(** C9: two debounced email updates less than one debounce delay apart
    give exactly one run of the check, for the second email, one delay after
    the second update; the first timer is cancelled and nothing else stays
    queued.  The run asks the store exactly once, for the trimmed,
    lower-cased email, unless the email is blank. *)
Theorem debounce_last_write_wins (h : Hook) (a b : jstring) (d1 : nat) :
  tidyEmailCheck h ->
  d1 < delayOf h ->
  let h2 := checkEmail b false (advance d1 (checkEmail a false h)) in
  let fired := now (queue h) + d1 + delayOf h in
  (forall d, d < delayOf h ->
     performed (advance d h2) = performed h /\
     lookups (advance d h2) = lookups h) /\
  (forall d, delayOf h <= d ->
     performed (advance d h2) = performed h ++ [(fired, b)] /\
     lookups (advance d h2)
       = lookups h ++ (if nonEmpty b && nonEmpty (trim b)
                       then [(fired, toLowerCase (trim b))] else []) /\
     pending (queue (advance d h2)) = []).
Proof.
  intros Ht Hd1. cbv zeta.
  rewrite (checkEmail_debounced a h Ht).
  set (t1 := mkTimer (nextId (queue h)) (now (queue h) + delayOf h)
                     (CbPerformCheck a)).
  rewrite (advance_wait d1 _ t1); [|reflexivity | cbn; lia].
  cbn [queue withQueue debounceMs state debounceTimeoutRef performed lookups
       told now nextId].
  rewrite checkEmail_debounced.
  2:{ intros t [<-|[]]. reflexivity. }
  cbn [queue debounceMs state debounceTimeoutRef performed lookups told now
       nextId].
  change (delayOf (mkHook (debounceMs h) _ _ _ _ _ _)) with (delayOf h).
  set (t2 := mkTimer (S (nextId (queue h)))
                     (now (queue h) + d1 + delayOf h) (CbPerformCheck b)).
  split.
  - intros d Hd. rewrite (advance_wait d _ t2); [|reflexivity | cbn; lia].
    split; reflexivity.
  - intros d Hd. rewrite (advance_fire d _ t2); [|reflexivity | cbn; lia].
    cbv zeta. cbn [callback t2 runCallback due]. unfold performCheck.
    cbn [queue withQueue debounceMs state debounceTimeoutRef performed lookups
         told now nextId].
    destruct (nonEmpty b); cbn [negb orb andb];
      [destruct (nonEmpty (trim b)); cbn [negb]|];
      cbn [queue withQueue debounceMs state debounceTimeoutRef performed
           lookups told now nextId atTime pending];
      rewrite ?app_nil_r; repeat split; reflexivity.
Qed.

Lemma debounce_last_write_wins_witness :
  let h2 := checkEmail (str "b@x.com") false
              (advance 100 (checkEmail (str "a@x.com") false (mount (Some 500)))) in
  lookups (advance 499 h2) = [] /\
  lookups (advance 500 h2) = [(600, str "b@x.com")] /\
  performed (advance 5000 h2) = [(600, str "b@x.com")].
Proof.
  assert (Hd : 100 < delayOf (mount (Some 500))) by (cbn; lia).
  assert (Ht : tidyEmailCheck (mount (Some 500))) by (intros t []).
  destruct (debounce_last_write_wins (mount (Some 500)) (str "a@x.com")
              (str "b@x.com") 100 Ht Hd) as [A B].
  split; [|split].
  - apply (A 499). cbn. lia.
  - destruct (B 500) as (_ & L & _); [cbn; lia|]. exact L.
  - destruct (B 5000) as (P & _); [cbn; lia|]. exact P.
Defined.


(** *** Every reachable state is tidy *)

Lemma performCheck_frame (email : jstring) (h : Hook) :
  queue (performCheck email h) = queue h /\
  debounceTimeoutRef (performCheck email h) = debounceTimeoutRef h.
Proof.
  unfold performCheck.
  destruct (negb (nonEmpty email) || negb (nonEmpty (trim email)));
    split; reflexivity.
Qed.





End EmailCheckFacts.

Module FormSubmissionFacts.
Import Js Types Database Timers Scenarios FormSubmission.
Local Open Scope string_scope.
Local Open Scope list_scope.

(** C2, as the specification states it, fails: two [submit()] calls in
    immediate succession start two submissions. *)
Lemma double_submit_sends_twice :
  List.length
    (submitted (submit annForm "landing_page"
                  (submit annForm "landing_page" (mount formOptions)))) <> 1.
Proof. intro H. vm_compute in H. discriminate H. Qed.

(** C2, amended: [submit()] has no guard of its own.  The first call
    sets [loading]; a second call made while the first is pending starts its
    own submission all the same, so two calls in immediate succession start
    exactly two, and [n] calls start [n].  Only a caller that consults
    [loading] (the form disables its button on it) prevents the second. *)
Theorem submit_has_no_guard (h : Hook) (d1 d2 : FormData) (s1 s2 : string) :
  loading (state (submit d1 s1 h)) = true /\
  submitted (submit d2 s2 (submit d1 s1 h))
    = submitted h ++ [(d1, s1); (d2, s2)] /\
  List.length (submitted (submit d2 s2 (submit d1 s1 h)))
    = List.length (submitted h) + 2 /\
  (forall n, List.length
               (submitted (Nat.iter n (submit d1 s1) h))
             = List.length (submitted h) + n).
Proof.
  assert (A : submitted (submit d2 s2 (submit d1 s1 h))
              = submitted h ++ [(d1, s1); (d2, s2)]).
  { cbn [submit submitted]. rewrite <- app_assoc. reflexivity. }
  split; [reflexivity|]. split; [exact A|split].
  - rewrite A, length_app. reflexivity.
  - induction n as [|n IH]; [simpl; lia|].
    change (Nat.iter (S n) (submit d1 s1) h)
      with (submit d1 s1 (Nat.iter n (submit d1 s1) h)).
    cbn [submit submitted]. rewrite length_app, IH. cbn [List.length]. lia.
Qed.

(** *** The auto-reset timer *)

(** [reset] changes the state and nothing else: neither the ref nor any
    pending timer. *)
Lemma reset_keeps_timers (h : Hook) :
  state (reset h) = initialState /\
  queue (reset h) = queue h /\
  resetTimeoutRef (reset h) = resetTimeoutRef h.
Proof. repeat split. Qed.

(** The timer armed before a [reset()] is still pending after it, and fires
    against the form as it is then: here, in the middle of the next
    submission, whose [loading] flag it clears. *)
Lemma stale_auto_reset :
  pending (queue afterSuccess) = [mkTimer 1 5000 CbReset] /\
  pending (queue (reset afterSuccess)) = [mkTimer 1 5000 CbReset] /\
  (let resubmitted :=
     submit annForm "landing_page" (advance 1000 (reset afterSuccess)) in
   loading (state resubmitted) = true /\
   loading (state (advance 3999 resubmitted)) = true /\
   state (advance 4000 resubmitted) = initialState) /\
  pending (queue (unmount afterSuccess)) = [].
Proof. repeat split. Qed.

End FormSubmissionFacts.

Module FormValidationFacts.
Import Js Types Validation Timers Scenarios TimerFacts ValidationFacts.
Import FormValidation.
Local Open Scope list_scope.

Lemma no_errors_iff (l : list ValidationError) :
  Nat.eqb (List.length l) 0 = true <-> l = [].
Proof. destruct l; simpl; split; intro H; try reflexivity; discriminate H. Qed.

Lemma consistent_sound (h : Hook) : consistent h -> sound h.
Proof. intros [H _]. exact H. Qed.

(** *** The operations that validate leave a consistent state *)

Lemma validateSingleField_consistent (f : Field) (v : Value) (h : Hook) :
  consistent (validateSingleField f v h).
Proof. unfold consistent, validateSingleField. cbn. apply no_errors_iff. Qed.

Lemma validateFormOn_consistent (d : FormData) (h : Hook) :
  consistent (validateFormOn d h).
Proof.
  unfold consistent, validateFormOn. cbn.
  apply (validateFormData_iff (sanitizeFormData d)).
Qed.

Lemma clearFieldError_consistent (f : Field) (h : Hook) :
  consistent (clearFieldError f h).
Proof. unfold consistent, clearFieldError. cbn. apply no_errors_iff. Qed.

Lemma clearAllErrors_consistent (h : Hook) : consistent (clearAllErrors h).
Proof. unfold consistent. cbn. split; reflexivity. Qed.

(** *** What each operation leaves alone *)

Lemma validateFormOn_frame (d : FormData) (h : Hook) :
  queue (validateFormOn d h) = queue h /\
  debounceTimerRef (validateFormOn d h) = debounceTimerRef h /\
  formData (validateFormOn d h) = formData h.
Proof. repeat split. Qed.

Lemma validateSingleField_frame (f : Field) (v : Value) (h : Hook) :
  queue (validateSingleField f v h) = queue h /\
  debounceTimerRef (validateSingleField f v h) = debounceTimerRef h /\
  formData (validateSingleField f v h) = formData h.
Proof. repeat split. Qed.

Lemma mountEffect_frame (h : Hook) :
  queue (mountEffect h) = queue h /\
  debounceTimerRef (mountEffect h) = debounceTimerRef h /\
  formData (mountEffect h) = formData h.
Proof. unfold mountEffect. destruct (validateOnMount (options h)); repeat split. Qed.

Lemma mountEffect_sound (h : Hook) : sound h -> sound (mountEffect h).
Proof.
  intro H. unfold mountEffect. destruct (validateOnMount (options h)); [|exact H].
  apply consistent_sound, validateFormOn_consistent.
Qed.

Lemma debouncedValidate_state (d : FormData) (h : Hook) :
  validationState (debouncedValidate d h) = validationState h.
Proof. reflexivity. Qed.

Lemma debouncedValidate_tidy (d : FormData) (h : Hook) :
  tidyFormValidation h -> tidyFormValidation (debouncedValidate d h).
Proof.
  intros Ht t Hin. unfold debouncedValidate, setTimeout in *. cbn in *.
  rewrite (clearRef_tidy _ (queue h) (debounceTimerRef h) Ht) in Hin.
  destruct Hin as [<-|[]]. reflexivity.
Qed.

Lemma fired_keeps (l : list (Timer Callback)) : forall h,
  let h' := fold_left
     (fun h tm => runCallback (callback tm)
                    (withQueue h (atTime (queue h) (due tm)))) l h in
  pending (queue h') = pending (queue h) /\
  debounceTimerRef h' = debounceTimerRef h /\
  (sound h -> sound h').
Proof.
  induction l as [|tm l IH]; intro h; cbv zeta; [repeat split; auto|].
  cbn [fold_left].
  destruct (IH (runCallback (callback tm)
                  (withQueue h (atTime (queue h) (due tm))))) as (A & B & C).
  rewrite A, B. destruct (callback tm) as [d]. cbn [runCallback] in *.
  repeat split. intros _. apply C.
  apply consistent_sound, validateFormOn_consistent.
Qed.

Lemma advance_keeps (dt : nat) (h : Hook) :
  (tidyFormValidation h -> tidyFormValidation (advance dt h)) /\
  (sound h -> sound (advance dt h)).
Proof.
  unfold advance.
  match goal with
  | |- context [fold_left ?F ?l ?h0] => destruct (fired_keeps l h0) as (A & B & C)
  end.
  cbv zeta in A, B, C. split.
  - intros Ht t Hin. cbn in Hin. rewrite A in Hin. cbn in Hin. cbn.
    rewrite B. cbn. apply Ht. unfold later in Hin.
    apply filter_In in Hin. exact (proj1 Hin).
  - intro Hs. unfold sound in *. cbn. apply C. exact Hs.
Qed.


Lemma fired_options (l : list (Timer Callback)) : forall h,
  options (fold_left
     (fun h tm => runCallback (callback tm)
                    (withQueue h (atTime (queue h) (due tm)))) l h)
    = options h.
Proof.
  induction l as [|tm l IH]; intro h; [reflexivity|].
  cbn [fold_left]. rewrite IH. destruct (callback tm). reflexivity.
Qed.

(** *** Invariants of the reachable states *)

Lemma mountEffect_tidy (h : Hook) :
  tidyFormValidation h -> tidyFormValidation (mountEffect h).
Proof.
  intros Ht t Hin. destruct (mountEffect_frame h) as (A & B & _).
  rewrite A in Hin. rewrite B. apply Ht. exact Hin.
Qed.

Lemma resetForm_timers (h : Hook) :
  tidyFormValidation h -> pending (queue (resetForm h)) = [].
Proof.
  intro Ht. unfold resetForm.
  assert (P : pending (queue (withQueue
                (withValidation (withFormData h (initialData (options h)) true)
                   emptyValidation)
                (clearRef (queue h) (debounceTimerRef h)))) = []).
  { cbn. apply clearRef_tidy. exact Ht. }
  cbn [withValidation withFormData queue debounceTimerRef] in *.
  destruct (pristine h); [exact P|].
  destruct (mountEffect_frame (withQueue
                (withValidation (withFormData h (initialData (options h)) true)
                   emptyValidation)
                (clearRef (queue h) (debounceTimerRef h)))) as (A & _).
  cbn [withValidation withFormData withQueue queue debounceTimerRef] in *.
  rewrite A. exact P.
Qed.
○ ○ ○ ○ ○
**Task requirements:**
Reproducing the whole listing above is not the task. Copy exactly only the lines from the one with "rewrite A, B." to the one with "intro Ht. unfold resetForm.", both kept.

**Solution for this task:**
  rewrite A, B. destruct (callback tm) as [d]. cbn [runCallback] in *.
  repeat split. intros _. apply C.
  apply consistent_sound, validateFormOn_consistent.
Qed.

Lemma advance_keeps (dt : nat) (h : Hook) :
  (tidyFormValidation h -> tidyFormValidation (advance dt h)) /\
  (sound h -> sound (advance dt h)).
Proof.
  unfold advance.
  match goal with
  | |- context [fold_left ?F ?l ?h0] => destruct (fired_keeps l h0) as (A & B & C)
  end.
  cbv zeta in A, B, C. split.
  - intros Ht t Hin. cbn in Hin. rewrite A in Hin. cbn in Hin. cbn.
    rewrite B. cbn. apply Ht. unfold later in Hin.
    apply filter_In in Hin. exact (proj1 Hin).
  - intro Hs. unfold sound in *. cbn. apply C. exact Hs.
Qed.


Lemma fired_options (l : list (Timer Callback)) : forall h,
  options (fold_left
     (fun h tm => runCallback (callback tm)
                    (withQueue h (atTime (queue h) (due tm)))) l h)
    = options h.
Proof.
  induction l as [|tm l IH]; intro h; [reflexivity|].
  cbn [fold_left]. rewrite IH. destruct (callback tm). reflexivity.
Qed.

(** *** Invariants of the reachable states *)

Lemma mountEffect_tidy (h : Hook) :
  tidyFormValidation h -> tidyFormValidation (mountEffect h).
Proof.
  intros Ht t Hin. destruct (mountEffect_frame h) as (A & B & _).
  rewrite A in Hin. rewrite B. apply Ht. exact Hin.
Qed.

Lemma resetForm_timers (h : Hook) :
  tidyFormValidation h -> pending (queue (resetForm h)) = [].
Proof.
  intro Ht. unfold resetForm.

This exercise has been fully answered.